The method used to allocate contributions to the individual participants must be specified in the plan document. There are various methods available to allocate the contributions. The benefit provided at normal retirement age is an account balance. There is no guarantee of benefits at normal retirement.

Special Test

The non-discrimination tests under the Age Weighted Plan are based on the contributions of the plan being converted to benefit accrual rates as if the Plan were a defined benefit program. The contribution made to each employees’ account is a result not of compensation directly, but of compensation weighted by an age factor. This weighting is accomplished by the following method:

First, testing age is selected. Generally, this is age 65, but it can be another age. If an employee is older than the testing age, the testing age is used as the employee’s current age.

Secondly, the method generally used to assure a fail-safe allocation is the reverse regulatory conversion procedure. This actually the discrimination testing procedure applied in reverse to yield the accrual rate. An interest rate is selected for the conversion from the normal defined contribution testing method to the defined benefit testing method. The interest rate must be between 7.5 and 8.5 percent. The higher rate will usually work better for the older employee. All the compensation amounts of each employee are converted to a weighting factor by using a discounted factor. The longer an employee is away from normal retirement, the lower the factor becomes and thus the smaller the weight. The allocation of the contribution is the division by the weights, and not by compensation directly.

The following chart indicates the allocation between several methods of defined contribution plans.

Employee Pay Age Age Weight Age Weight Allocations Pro Rata Integrated Formula
A 150,000 47 40,800 30,000 22,500 24,900
B 55,000 37 7,260 5,498 8,250 5,498
C 25,000 32 2,300 1,741 3,750 3,250
D 20,000 32 1,840 1,393 3,000 2,600
E 20,000 27 1,280 970 3,000 2,600
The maximum Annual Compensation that may be considered is limited by statute.

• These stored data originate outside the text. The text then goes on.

(** C7.  With at least one pontoon, [calculateCenterFlotation] sets the
    center to (sum of x * area / sum of area, 0, sum of z * area / sum of
    area) and changes nothing else; reordering the pontoon list gives the
    same center; with no pontoon the barge, and so its center, is left as
    it was. *)
Theorem calculateCenterFlotation_spec (b : Barge.t) (fs' : list Float.t) :
  (Barge.floats b <> [] ->
     Barge.calculateCenterFlotation b
     = Barge.set_centerFlotation b
         (mkVector3
            (sumR (map (fun f => vx (Float.position f) * footprintArea f) (Barge.floats b))
             / sumR (map footprintArea (Barge.floats b)))
            0
            (sumR (map (fun f => vz (Float.position f) * footprintArea f) (Barge.floats b))
             / sumR (map footprintArea (Barge.floats b)))))
  /\ (Permutation (Barge.floats b) fs' ->
        Barge.centerFlotation (Barge.calculateCenterFlotation (Barge.set_floats b fs'))
        = Barge.centerFlotation (Barge.calculateCenterFlotation b))
  /\ (Barge.floats b = [] -> Barge.calculateCenterFlotation b = b).
Proof.
  split; [|split].
  - intros H; rewrite calculateCenterFlotation_nonempty by assumption.
    now rewrite centroid_sums.
  - intros H; unfold Barge.calculateCenterFlotation; simpl.
    destruct (Barge.floats b) as [|f fs] eqn:E.
    + apply Permutation_nil in H; subst fs'; reflexivity.
    + destruct fs' as [|f' fs''].
      * apply Permutation_sym, Permutation_nil in H; discriminate.
      * simpl; symmetry; now apply centroid_Permutation.
  - intros H; unfold Barge.calculateCenterFlotation; now rewrite H.
Qed.

(** ** What each stage of [update] touches *)

Lemma calculateCenterFlotation_fields (b : Barge.t) :
  Barge.floats (Barge.calculateCenterFlotation b) = Barge.floats b /\
  Barge.items (Barge.calculateCenterFlotation b) = Barge.items b /\
  Barge.nextFloatId (Barge.calculateCenterFlotation b) = Barge.nextFloatId b /\
  Barge.tiltX (Barge.calculateCenterFlotation b) = Barge.tiltX b /\
  Barge.tiltZ (Barge.calculateCenterFlotation b) = Barge.tiltZ b.
Proof.
  unfold Barge.calculateCenterFlotation; destruct (Barge.floats b) eqn:E; simpl; auto.
Qed.

Lemma calculateTilt_fields (b : Barge.t) :
  Barge.floats (Barge.calculateTilt b) = Barge.floats b /\
  Barge.items (Barge.calculateTilt b) = Barge.items b /\
  Barge.nextFloatId (Barge.calculateTilt b) = Barge.nextFloatId b /\
  Barge.centerFlotation (Barge.calculateTilt b) = Barge.centerFlotation b.
Proof.
  unfold Barge.calculateTilt; destruct (Barge.items b) eqn:E; simpl; auto.
Qed.

Lemma tilted_fields (b : Barge.t) :
  Barge.floats (tilted b) = Barge.floats b /\
  Barge.items (tilted b) = Barge.items b /\
  Barge.nextFloatId (tilted b) = Barge.nextFloatId b /\
  Barge.centerFlotation (tilted b)
  = Barge.centerFlotation (Barge.calculateCenterFlotation b).
Proof.
  unfold tilted.
  destruct (calculateTilt_fields (Barge.calculateCenterFlotation b)) as (-> & -> & -> & ->).
  destruct (calculateCenterFlotation_fields b) as (-> & -> & -> & _); auto.
Qed.

Lemma update_unfold (b b' : Barge.t) :
  Barge.update b = Some b' ->
  exists fs its,
    forEach (Barge.tiltFloat (tilted b)) (Barge.floats b) = Some fs /\
    forEach (Barge.placeItem (Barge.set_floats (tilted b) fs)) (Barge.items b) = Some its /\
    b' = Barge.mk fs its (Barge.nextFloatId b) (Barge.centerFlotation (tilted b))
                  (Barge.tiltX (tilted b)) (Barge.tiltZ (tilted b)).
Proof.
  unfold Barge.update, Barge.applyTiltToFloats, Barge.updateItemPositions.
  fold (tilted b).
  destruct (tilted_fields b) as (Hf & Hi & Hn & _).
  rewrite Hf.
  destruct (forEach _ (Barge.floats b)) as [fs|] eqn:Hfs; simpl; [|discriminate].
  rewrite Hi.
  destruct (forEach _ (Barge.items b)) as [its|] eqn:Hits; simpl; [|discriminate].
  intros [= <-]; exists fs, its.
  unfold Barge.set_items, Barge.set_floats; simpl; rewrite Hn; auto.
Qed.

Lemma update_fold (b : Barge.t) (fs : list Float.t) (its : list Item.t) :
  forEach (Barge.tiltFloat (tilted b)) (Barge.floats b) = Some fs ->
  forEach (Barge.placeItem (Barge.set_floats (tilted b) fs)) (Barge.items b) = Some its ->
  Barge.update b
  = Some (Barge.mk fs its (Barge.nextFloatId b) (Barge.centerFlotation (tilted b))
                   (Barge.tiltX (tilted b)) (Barge.tiltZ (tilted b))).
Proof.
  intros H1 H2.
  unfold Barge.update, Barge.applyTiltToFloats, Barge.updateItemPositions.
  fold (tilted b).
  destruct (tilted_fields b) as (Hf & Hi & Hn & _).
  rewrite Hf, H1; simpl; rewrite Hi, H2; simpl.
  unfold Barge.set_items, Barge.set_floats; simpl; now rewrite Hn.
Qed.

(** What a pontoon keeps through [applyTiltToFloats]. *)
Lemma tiltFloat_keeps (b : Barge.t) (f f' : Float.t) :
  Barge.tiltFloat b f = Some f' ->
  Float.id f' = Float.id f /\ Float.width f' = Float.width f /\
  Float.height f' = Float.height f /\ Float.depth f' = Float.depth f /\
  Float.weight f' = Float.weight f /\
  Float.waterDensity f' = Float.waterDensity f /\
  Float.restPosition f' = Float.restPosition f /\
  vy (Float.rotation f') = vy (Float.rotation f).
Proof.
  unfold Barge.tiltFloat; destruct (Float.restPosition f) eqn:E; [|discriminate].
  intros [= <-]; simpl; repeat split; auto.
Qed.

Lemma tiltFloat_total (b : Barge.t) (f : Float.t) :
  hasRest f -> exists f', Barge.tiltFloat b f = Some f'.
Proof.
  intros [rest H]; unfold Barge.tiltFloat; rewrite H; eauto.
Qed.

(** What an item keeps through [updateItemPositions]: everything but its
    height above the deck and its rotation about x and z. *)
Lemma placeItem_keeps (b : Barge.t) (i i' : Item.t) :
  Barge.placeItem b i = Some i' ->
  Item.width i' = Item.width i /\ Item.height i' = Item.height i /\
  Item.depth i' = Item.depth i /\
  vx (Item.position i') = vx (Item.position i) /\
  vz (Item.position i') = vz (Item.position i) /\
  vy (Item.rotation i') = vy (Item.rotation i).
Proof.
  unfold Barge.placeItem.
  destruct (Barge.floats b) as [|f fs]; [discriminate|].
  destruct (Float.restPosition f); [|discriminate].
  intros [= <-]; simpl; repeat split; auto.
Qed.

Lemma placeItem_total (b : Barge.t) (i : Item.t) :
  Barge.floats b <> [] -> Forall hasRest (Barge.floats b) ->
  exists i', Barge.placeItem b i = Some i'.
Proof.
  intros Hne Hrest; unfold Barge.placeItem.
  destruct (Barge.floats b) as [|f fs]; [congruence|].
  inversion Hrest as [|? ? [rest Hf] _]; subst.
  rewrite Hf; eauto.
Qed.

Lemma Forall2_keeps_Forall {A : Type} (R : A -> A -> Prop) (P : A -> Prop)
  (xs ys : list A) :
  (forall x y, R x y -> P x -> P y) ->
  Forall2 R xs ys -> Forall P xs -> Forall P ys.
Proof.
  intros HR H; induction H; intros HP; inversion HP; subst; constructor; eauto.
Qed.

Lemma tiltFloat_hasRest (b : Barge.t) (f f' : Float.t) :
  Barge.tiltFloat b f = Some f' -> hasRest f -> hasRest f'.
Proof.
  intros H [rest Hr]; exists rest.
  apply tiltFloat_keeps in H; destruct H as (_ & _ & _ & _ & _ & _ & -> & _); auto.
Qed.

(** [update] cannot raise on a barge with a pontoon whose pontoons all
    have a rest position. *)
Lemma update_total (b : Barge.t) :
  Barge.floats b <> [] -> Forall hasRest (Barge.floats b) ->
  exists b', Barge.update b = Some b'.
Proof.
  intros Hne Hrest.
  destruct (forEach_total (Barge.tiltFloat (tilted b)) (Barge.floats b)) as [fs Hfs].
  { eapply Forall_impl; [|exact Hrest]; intros f; apply tiltFloat_total. }
  destruct (forEach_total (Barge.placeItem (Barge.set_floats (tilted b) fs))
              (Barge.items b)) as [its Hits].
  { apply Forall_forall; intros i _; apply placeItem_total; simpl.
    - pose proof (forEach_length _ _ _ Hfs) as Hlen; intros ->.
      destruct (Barge.floats b); [congruence | simpl in Hlen; discriminate].
    - eapply Forall2_keeps_Forall; [|apply forEach_Forall2, Hfs|exact Hrest].
      intros x y Hxy Hx; simpl in Hxy; eapply tiltFloat_hasRest; eassumption. }
  eexists; apply update_fold; eassumption.
Qed.

(** ** Evaluating the model on a given barge *)

Ltac evaluate :=
  cbv -[Rplus Rmult Rminus Ropp Rdiv Rinv IZR cos sin Rmax Rmin Rle_dec Rlt_dec
        Rlt Rle Rgt Rge PI].

Lemma new_constructed : Barge.new = Some constructed.
Proof. reflexivity. Qed.

Lemma constructed_eq :
  constructed
  = Barge.mk [defaultFloat] [itemAt 0 0] 2 (mkVector3 0 0 0) 0 0.
Proof.
  unfold constructed, defaultFloat, itemAt, defaultRestY; evaluate.
  repeat f_equal; lra.
Qed.

Lemma constructed_floats : Barge.floats constructed = [defaultFloat].
Proof. rewrite constructed_eq; reflexivity. Qed.

Lemma constructed_items : Barge.items constructed = [itemAt 0 0].
Proof. rewrite constructed_eq; reflexivity. Qed.

Lemma constructed_hasRest : Forall hasRest (Barge.floats constructed).
Proof.
  rewrite constructed_eq; repeat constructor; eexists; reflexivity.
Qed.

(** The center of two pontoons is the same in either order, and the
    empty barge keeps its center. *)
Lemma calculateCenterFlotation_spec_witness :
  Barge.centerFlotation
    (Barge.calculateCenterFlotation
       (Barge.set_floats twoFloats (rev (Barge.floats twoFloats))))
  = Barge.centerFlotation (Barge.calculateCenterFlotation twoFloats)
  /\ vx (Barge.centerFlotation (Barge.calculateCenterFlotation twoFloats)) = 10
  /\ Barge.calculateCenterFlotation Barge.empty = Barge.empty.
Proof.
  destruct (calculateCenterFlotation_spec twoFloats (rev (Barge.floats twoFloats)))
    as (Hsum & Hperm & _).
  destruct (calculateCenterFlotation_spec Barge.empty []) as (_ & _ & Hempty).
  split; [|split].
  - apply Hperm, Permutation_rev.
  - rewrite Hsum by (evaluate; discriminate).
    evaluate; lra.
  - apply Hempty; reflexivity.
Defined.

(** ** Tilt *)

Lemma calculateTilt_cons (b : Barge.t) (item0 : Item.t) (others : list Item.t) :
  Barge.items b = item0 :: others ->
  Barge.calculateTilt b
  = Barge.set_tilt b
      (- ((vz (Item.position item0) - vz (Barge.centerFlotation b)) / 5) * 0.05)
      (((vx (Item.position item0) - vx (Barge.centerFlotation b)) / 10) * 0.05).
Proof.
  unfold Barge.calculateTilt; intros ->; reflexivity.
Qed.

(** The center of a single pontoon with a footprint is its own position. *)
Lemma centroid_single (f : Float.t) :
  0 < footprintArea f ->
  Barge.centroid [f] = mkVector3 (vx (Float.position f)) 0 (vz (Float.position f)).
Proof.
  intros H; rewrite centroid_sums; simpl; f_equal; field; lra.
Qed.

Lemma update_tilt (b b' : Barge.t) :
  Barge.update b = Some b' ->
  Barge.tiltX b' = Barge.tiltX (tilted b) /\
  Barge.tiltZ b' = Barge.tiltZ (tilted b) /\
  Barge.centerFlotation b' = Barge.centerFlotation (Barge.calculateCenterFlotation b).
Proof.
  intros H; apply update_unfold in H; destruct H as (fs & its & _ & _ & ->); simpl.
  destruct (tilted_fields b) as (_ & _ & _ & ->); auto.
Qed.

(** C2.  With item 0 in place, [calculateTilt] sets
    tiltAboutZAxis = (offsetX / 10) * 0.05 and
    tiltAboutXAxis = -(offsetZ / 5) * 0.05, where the offsets are those of
    item 0 from the center of flotation, and changes nothing else; the
    other items can be replaced by any others without changing the
    angles; and on a single pontoon with a footprint, with item 0 at the
    pontoon's horizontal position, the angles that [update] computes are
    both 0. *)
Theorem calculateTilt_spec (b : Barge.t) (item0 : Item.t) (others : list Item.t) :
  Barge.items b = item0 :: others ->
  let offsetX := vx (Item.position item0) - vx (Barge.centerFlotation b) in
  let offsetZ := vz (Item.position item0) - vz (Barge.centerFlotation b) in
  Barge.calculateTilt b
    = Barge.set_tilt b (- (offsetZ / 5) * 0.05) ((offsetX / 10) * 0.05)
  /\ (forall others' : list Item.t,
        let b2 := Barge.calculateTilt (Barge.set_items b (item0 :: others')) in
        Barge.tiltX b2 = Barge.tiltX (Barge.calculateTilt b) /\
        Barge.tiltZ b2 = Barge.tiltZ (Barge.calculateTilt b))
  /\ (forall (f : Float.t) (b' : Barge.t),
        Barge.floats b = [f] -> 0 < footprintArea f ->
        vx (Item.position item0) = vx (Float.position f) ->
        vz (Item.position item0) = vz (Float.position f) ->
        Barge.update b = Some b' ->
        Barge.tiltX b' = 0 /\ Barge.tiltZ b' = 0).
Proof.
  intros Hitems offsetX offsetZ; split; [|split].
  - now apply calculateTilt_cons with (others := others).
  - intros others' b2; subst b2.
    rewrite (calculateTilt_cons b item0 others Hitems).
    rewrite (calculateTilt_cons (Barge.set_items b (item0 :: others')) item0 others')
      by reflexivity.
    simpl; auto.
  - intros f b' Hf Harea Hx Hz Hup.
    apply update_tilt in Hup; destruct Hup as (-> & -> & _).
    unfold tilted.
    assert (Hc : Barge.calculateCenterFlotation b
                 = Barge.set_centerFlotation b
                     (mkVector3 (vx (Float.position f)) 0 (vz (Float.position f)))).
    { rewrite calculateCenterFlotation_nonempty by (rewrite Hf; discriminate).
      now rewrite Hf, centroid_single. }
    rewrite Hc.
    rewrite (calculateTilt_cons _ item0 others) by exact Hitems.
    simpl; rewrite Hx, Hz; split; lra.
Qed.

(** On the constructed barge the item sits on the center of the only
    pontoon, and the angles are 0. *)
Lemma calculateTilt_spec_witness :
  exists b' : Barge.t,
    Barge.update constructed = Some b' /\ Barge.tiltX b' = 0 /\ Barge.tiltZ b' = 0.
Proof.
  destruct (update_total constructed) as [b' Hb'].
  { rewrite constructed_eq; discriminate. }
  { exact constructed_hasRest. }
  exists b'; split; [exact Hb'|].
  destruct (calculateTilt_spec constructed (itemAt 0 0) []) as (_ & _ & Hzero).
  { rewrite constructed_eq; reflexivity. }
  apply (Hzero defaultFloat).
  - rewrite constructed_eq; reflexivity.
  - unfold footprintArea; simpl; lra.
  - reflexivity.
  - reflexivity.
  - exact Hb'.
Defined.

Advantages of Age Weighted Plans


Employers with varying profit levels may make a variable contribution amount, as needed each year. If the employer has older employees that are closer to retirement and the employer wishes to shift available employer contributions for their benefit, they may do so. If the employer has a younger workforce and the participants and owners have a relatively long time to accumulate for retirement, this plan has the flexibility to allow for the varying levels of employer contributions. If the employer desires to have greater portability in benefits, the profit sharing plan provides for an account balance that may be transferred easily. If the employer desires to allow the participants to direct their own asset investments, this plan allows for the participants to profit from good self-direction of their accounts. If the employer desires to shift the risk of asset return to the participants, this plan will place both the risks and rewards of asset return on the shoulders of the participants.